I agree with Alan. This guy is demogoguing the crisis to push through an economic plan under the guise of a stimulus package.
And the public-sector jobs "saved" by the stimulus package will be funded for just a few years.
Well, they will be firmly entrenched in the baseline, and will be funded indefinitely.
But, the large point is, these are almost by definition not productive jobs. As public sector jobs, they are a drag on the economy, not a driver of the economy.
Government cannot create any job or any money- it takes these things from the economy. But facts be damned, here we go again with the cheery prediction that each government make-work dollar will be magically transformed into $2.50 because of some mystical "multiplier effect".

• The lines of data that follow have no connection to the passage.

(** [list_packages(src_path)] with [os.walk]. *)
Definition list_packages (p : process) (src_path : string) : gen string :=
  list_packages_with (os_walk p) (getcwd p) src_path.

(** The keyword arguments of the [setup] call. *)
Record distribution : Type := {
  name : string;
  version : string;
  url : string;
  author : string;
  author_email : string;
  description : string;
  install_requires : list string;
  packages : list string;
  package_data : list (string * list string)
}.

(** The script from its first line to the call: the arguments [setup]
    receives, or the exception that leaves [list(list_packages())]. *)
Definition setup_call (p : process) : result distribution :=
  match list_of (list_packages p "") with
  | Raise e => Raise e
  | Ok pkgs =>
      Ok {| name := "indigo-stubs";
            version := "3.0.0";
            url := "https://github.com/mypackage.git";
            author := "Author Name";
            author_email := "author@gmail.com";
            description := "Description of my package";
            install_requires := [];
            packages := pkgs;
            package_data := [("", ["*.pyi"])] |}
  end.

(** How setuptools reads [package_data] for a package: the patterns under
    the empty key, which stands for every package, then those under the
    package's own name. *)
Definition dict_get (d : list (string * list string)) (key : string)
  : list string :=
  match find (fun kv => String.eqb (fst kv) key) d with
  | Some kv => snd kv
  | None => []
  end.

Definition data_patterns (d : list (string * list string)) (pkg : string)
  : list string :=
  dict_get d "" ++ dict_get d pkg.

(** ** The vocabulary of the properties *)

(** A name [os.scandir] can return: not empty, without "/", and neither
    "." nor "..". *)
Definition valid_name (s : string) : bool :=
  negb (Str.is_empty s)
  && negb (Str.contains PosixPath.sep_char s)
  && negb (String.eqb s PosixPath.curdir)
  && negb (String.eqb s PosixPath.pardir).
(** * Verification model of [spotify_data_query.py] (SpotifyDataQuery)

    A shallow embedding of the query-interpretation engine: the Python
    [re] patterns it uses (through a small backtracking matcher with
    Python's leftmost, greedy/lazy priority), the pandas event table as a
    list of rows, the temporal filter, the aggregators and the intent
    cascade of [analyze_query]. *)

From Stdlib Require Import String Ascii List ZArith QArith Bool Lia Sorted Permutation.
Import ListNotations.
Open Scope string_scope.
#[local] Set Warnings "-register-all".

(* ================================================================== *)
(** ** Python string helpers (ASCII) *)

Definition chr (n : nat) : ascii := ascii_of_nat n.
Definition ord (c : ascii) : nat := nat_of_ascii c.

Definition is_upper (c : ascii) : bool := (65 <=? ord c)%nat && (ord c <=? 90)%nat.
Definition is_lower (c : ascii) : bool := (97 <=? ord c)%nat && (ord c <=? 122)%nat.
Definition is_alpha (c : ascii) : bool := is_upper c || is_lower c.
Definition is_digit (c : ascii) : bool := (48 <=? ord c)%nat && (ord c <=? 57)%nat.
(** [\w] (ASCII): letters, digits, underscore. *)
Definition is_word (c : ascii) : bool := is_alpha c || is_digit c || (ord c =? 95)%nat.
(** [\s] and [str.split()] whitespace: the code points below 256 that
    [str.isspace] accepts, i.e. \t \n \v \f \r (9-13), the separators
    \x1c-\x1f (28-31), space (32), NEL (133) and NO-BREAK SPACE (160). *)
Definition is_space (c : ascii) : bool :=
  ((9 <=? ord c)%nat && (ord c <=? 13)%nat) || ((28 <=? ord c)%nat && (ord c <=? 32)%nat) ||
  (ord c =? 133)%nat || (ord c =? 160)%nat.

Reminds me of the story of two drunks walking down the road together. One has a dollar bill and the other has a big jug of wine. And when one of them gets thirsty he hands the dollar to the other, and gets the jug in return. And so they walk along, swapping the same jug back and forth for the same dollar, but assuring each other " how rich we'll be when we wake up!"
Don't forget to deduct the jobs lost when GM & Chrylser down size and close factories (or are those off the book job loss')...So we're creating millions of jobs but demanding that the auto industry re-structure and by definition become more efficient by eliminating jobs)...my heads really really hurts now, or is that just a symptom of change I can believe in?
The Extispicator | February 17, 2009, 5:49pm |
"I thought he was just going to stand up there and hold his arms out straight and jobs were going to shoot out of his fingertips. "
and here I thought they would shoot out from a different place altogether, (and they still might and wouldn't that be a show?).